PROBLEM: Each line below that holds the string "numpy" counts once; report the total and nothing else.

EXERCISE DATA:
───

(** * Two-sided hedging bots: a shallow embedding and its properties

    The development follows the three Python modules of the repository:
    - [pos_store.py]  : the JSON position cache ([read_pos], [write_pos]);
    - [cnx_trade.py]  : the derivatives-venue hedger (fill-or-kill taker);
    - [nbtx_trade.py] : the spot-venue maker with its order tracker.

    Modelling conventions.
    - A Python [float] and a [Decimal] are rationals ([Q]): arithmetic is
      exact, so the rounding of float operations, overflow, NaN and infinities
      are outside the model.  [x ** 0.5], the conversions of a string to a
      number ([float(s)], [int(s)], [Decimal(s)]) and the decimal that
      [str(x)] spells for a number are library functions taken as parameters.
    - The position files are a finite map from paths to contents; writing to
      a path is taken to succeed (the directory exists and is writable).
    - A Python exception of class [Exception] is a value of [exn]; code that can
      raise lives in the monad [M], which threads the venue state, the file
      system and the trace of calls made to the outside.
    - The functions of [nobitex_utils], [coinex_module], [ccxt], [sqlite3],
      [time] and [datetime] are not part of the sources: they are the fields of
      the record [Externals], and every theorem holds for all of them. *)

From Stdlib Require Import QArith Qround Qpower Lqa ZArith List Bool Ascii String.
From stdpp Require Import base gmap strings.
Import ListNotations.

Local Open Scope Q_scope.

(** ** Numbers *)

Definition Qltb (x y : Q) : bool := negb (Qle_bool y x).
Definition Qgtb (x y : Q) : bool := Qltb y x.
Definition Qgeb (x y : Q) : bool := Qle_bool y x.

(** Python's [max(a, b)]: the first argument unless the second is larger. *)
Definition py_max (a b : Q) : Q := if Qgtb b a then b else a.

(** Python's [abs]. *)
Definition py_abs (x : Q) : Q := if Qltb x 0 then - x else x.

(** [10.0 ** prec] for an integer precision. *)
Definition pow10 (prec : Z) : Q := Qpower 10 prec.

(** [math.floor], as a number again. *)
Definition py_floor (x : Q) : Q := inject_Z (Qfloor x).

(** [int(x)] on a float truncates towards zero. *)
Definition py_int (x : Q) : Z := if Qltb x 0 then Qceiling x else Qfloor x.

(** ** Strings *)

Definition ascii_upper (c : ascii) : ascii :=
  let n := nat_of_ascii c in
  if (Nat.leb 97 n && Nat.leb n 122)%bool then ascii_of_nat (n - 32) else c.

Definition ascii_lower (c : ascii) : ascii :=
  let n := nat_of_ascii c in
  if (Nat.leb 65 n && Nat.leb n 90)%bool then ascii_of_nat (n + 32) else c.

Fixpoint str_map (f : ascii -> ascii) (s : string) : string :=
  match s with
  | EmptyString => EmptyString
  | String c r => String (f c) (str_map f r)
  end.

(** [str.upper()] and [str.lower()] (on ASCII letters). *)
Definition upper : string -> string := str_map ascii_upper.
Definition lower : string -> string := str_map ascii_lower.

(** ** Python values met in JSON documents and venue answers *)

Inductive atom : Type :=
| ANone
| ANum (q : Q)
| AStr (s : string).

Inductive pyval : Type :=
| PAtom (a : atom)
| PDict (d : gmap string atom).

Definition PyNone : pyval := PAtom ANone.
Definition PyFloat (q : Q) : pyval := PAtom (ANum q).

(** Truth value of an atom, as [or] and [if] take it. *)
Definition truthy (a : atom) : bool :=
  match a with
  | ANone => false
  | ANum q => negb (Qeq_bool q 0)
  | AStr s => negb (String.eqb s "")
  end.

(** [a or b]. *)
Definition py_or (a b : atom) : atom := if truthy a then a else b.

(** [d.get(k)] and [d.get(k, dflt)] on a dictionary of atoms. *)
Definition dict_get (d : gmap string atom) (k : string) : atom :=
  default ANone (d !! k).
Definition dict_get_or (d : gmap string atom) (k : string) (dflt : atom) : atom :=
  default dflt (d !! k).

(** [==] on atoms and values: numbers by value, no coercion from strings. *)
Definition atom_eqb (a b : atom) : bool :=
  match a, b with
  | ANone, ANone => true
  | ANum x, ANum y => Qeq_bool x y
  | AStr s, AStr t => String.eqb s t
  | _, _ => false
  end.

Definition dict_eqb (d1 d2 : gmap string atom) : bool :=
  bool_decide (dom d1 = dom d2) &&
  forallb (fun kv => match d2 !! kv.1 with
                     | Some b => atom_eqb kv.2 b
                     | None => false
                     end) (map_to_list d1).

Definition pyval_eqb (v w : pyval) : bool :=
  match v, w with
  | PAtom a, PAtom b => atom_eqb a b
  | PDict d1, PDict d2 => dict_eqb d1 d2
  | _, _ => false
  end.

(** ** Exceptions and results *)

(** The subclasses of [Exception] that the programs can meet.  [VenueError]
    stands for whatever a collaborator raises (network, HTTP, sqlite). *)
Inductive exn : Type :=
| FileNotFoundError
| JSONDecodeError
| AttributeError
| TypeError
| ValueError
| IndexError
| KeyError
| InvalidOperation
| VenueError (msg : string).

Inductive result (A : Type) : Type :=
| Ok (a : A)
| Raise (e : exn).
Arguments Ok {A} a.
Arguments Raise {A} e.

Definition is_ok {A} (r : result A) : bool :=
  match r with Ok _ => true | Raise _ => false end.

(** ** Order books *)

(** One price level; the spot venue gives [{"price": p, ...}], the futures
    venue and Binance give [[p, amount]]. *)
Record level : Type := Level { price : Q; amount : Q }.

Record orderbook : Type := Orderbook { bids : list level; asks : list level }.

(** [levels[0]], raising [IndexError] on an empty side. *)
Definition first_level (l : list level) : result level :=
  match l with
  | [] => Raise IndexError
  | x :: _ => Ok x
  end.

(** ** Calls to the outside, as they appear in the trace *)

Inductive event : Type :=
| EvNobitexBook (market : string)
| EvFutureBook (symbol : string)
| EvBinanceBook (symbol : string)
| EvNewOrder (side : string) (qty : Q) (market : string) (px : Q)
| EvCheckOrder (order_id : atom)
| EvCancelOrder (order_id : atom)
| EvCxOpenOrder (market side order_type : string) (amt : Q) (px : option Q)
| EvCxCheckOrder (symbol : string) (order_id : Z)
| EvCxCancelOrder (symbol : string) (order_id : Z)
| EvCxPosition (symbol : string)
| EvObsQuery (db : string) (st now : Z)
| EvReadBalance (coin : string) (held : result Q)
| EvReadTrades (path : string)
| EvDumpTrades (path : string) (n : nat)
| EvSleep (secs : Q)
| EvLog (msg : string).

(** ** Files *)

(** What [json.load] makes of a file: not JSON at all, a JSON document that is
    not an object, or an object.  A path outside the map does not exist. *)
Inductive file : Type :=
| FGarbage
| FNotObject
| FObject (d : gmap string pyval).

(** ** The state threaded through a run *)

Record state (W : Type) : Type := State {
  world : W;
  fs : gmap string file;
  trace : list event
}.
Arguments State {W} world fs trace.
Arguments world {W} s.
Arguments fs {W} s.
Arguments trace {W} s.

(** ** The monad of Python code: state that survives a raise *)

Definition M (W A : Type) : Type := state W -> result A * state W.

Definition ret {W A} (a : A) : M W A := fun s => (Ok a, s).

Definition raise {W A} (e : exn) : M W A := fun s => (Raise e, s).

Definition bind {W A B} (m : M W A) (k : A -> M W B) : M W B :=
  fun s => match m s with
           | (Ok a, s') => k a s'
           | (Raise e, s') => (Raise e, s')
           end.

(** [try: m  except Exception as e: h e]. *)
Definition try_except {W A} (m : M W A) (h : exn -> M W A) : M W A :=
  fun s => match m s with
           | (Ok a, s') => (Ok a, s')
           | (Raise e, s') => h e s'
           end.

(** A pure computation that may raise. *)
Definition lift {W A} (r : result A) : M W A := fun s => (r, s).

(** A call to a collaborator: the answer comes from the world, the call is
    appended to the trace (with what it answered, when the event keeps it). *)
Definition call {W A} (ev : result A -> event) (h : W -> result A * W) : M W A :=
  fun s => match h (world s) with
           | (r, w') => (r, State w' (fs s) (trace s ++ [ev r]))
           end.

(** A collaborator that cannot fail. *)
Definition call_total {W A} (h : W -> A * W) : M W A :=
  fun s => match h (world s) with
           | (a, w') => (Ok a, State w' (fs s) (trace s))
           end.

Definition emit {W} (ev : event) : M W unit :=
  fun s => (Ok tt, State (world s) (fs s) (trace s ++ [ev])).
(** * The string-keyed vector cache of [decanlp/text/vocab.py]

    A shallow embedding of [string_hash], [HashTable], the line loop of
    [Vectors.cache], [Vectors.__getitem__] and [CharNGram.__getitem__],
    followed by the properties the specification states about them.

    Conventions of the embedding.
    - A Python [str] is a [string]; [ord] is the code of the character.
    - A one-dimensional numpy array is a [list]; reading element [z]
      follows numpy (a negative [z] counts from the end, anything out of
      range raises [IndexError]).  The fixed-width unicode array
      [np.array(itos, dtype='U..')] is the list of its elements as they
      read back: numpy pads an element to the width with NUL characters
      and drops every NUL that ends it when the element is read, so a
      key is kept without the NUL characters that end it ([np_str]).
    - [string_hash] returns a [np.uint32].  Under the promotion rules
      of the numpy 1.x series, for which the code was written, adding a
      Python [int] to a [np.uint32] scalar yields a [np.int64]; so
      [hash += 7] and [hash + 7 * probe_count] are 64-bit signed
      additions, written with [int64] below.  [%] on these scalars is
      the floored remainder and is 0 for a zero divisor.
    - A Python call either returns, raises, or is still running when the
      fuel of its [while] loop is spent: [Ret], [Raise], [Diverge]. *)

From Stdlib Require Import ZArith Lia QArith Ascii.
From stdpp Require Import base list strings pretty sorting.

Local Open Scope Z_scope.

(** ** Outcomes of a Python call *)

Inductive exn : Type :=
| ValueError
| IndexError
| RuntimeError
| KeyError
| AttributeError
| TypeError.

Inductive outcome (A : Type) : Type :=
| Ret (a : A)
| Raise (e : exn)
| Diverge.

Arguments Ret {A} a.
Arguments Raise {A} e.
Arguments Diverge {A}.

Definition bind {A B : Type} (m : outcome A) (k : A -> outcome B) : outcome B :=
  match m with
  | Ret a => k a
  | Raise e => Raise e
  | Diverge => Diverge
  end.

Declare Scope py_scope.
Delimit Scope py_scope with py.
Notation "x <- m ;; k" := (bind m (fun x => k))
  (at level 100, m at next level, right associativity) : py_scope.
Local Open Scope py_scope.

(** ** Machine integers and numpy indexing *)

Definition uint32 (z : Z) : Z := z mod 2 ^ 32.

Definition int64 (z : Z) : Z := (z + 2 ^ 63) mod 2 ^ 64 - 2 ^ 63.

(** [a % b] on numpy integer scalars. *)
Definition np_mod (a b : Z) : Z := if b =? 0 then 0 else a mod b.

(** [a[z]] on a one-dimensional array. *)
Definition ndarray_get {A : Type} (a : list A) (z : Z) : outcome A :=
  let n := Z.of_nat (length a) in
  let z' := if z <? 0 then z + n else z in
  if (0 <=? z') && (z' <? n)
  then match a !! Z.to_nat z' with
       | Some x => Ret x
       | None => Raise IndexError
       end
  else Raise IndexError.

───

EXERCISE SOLUTION: 6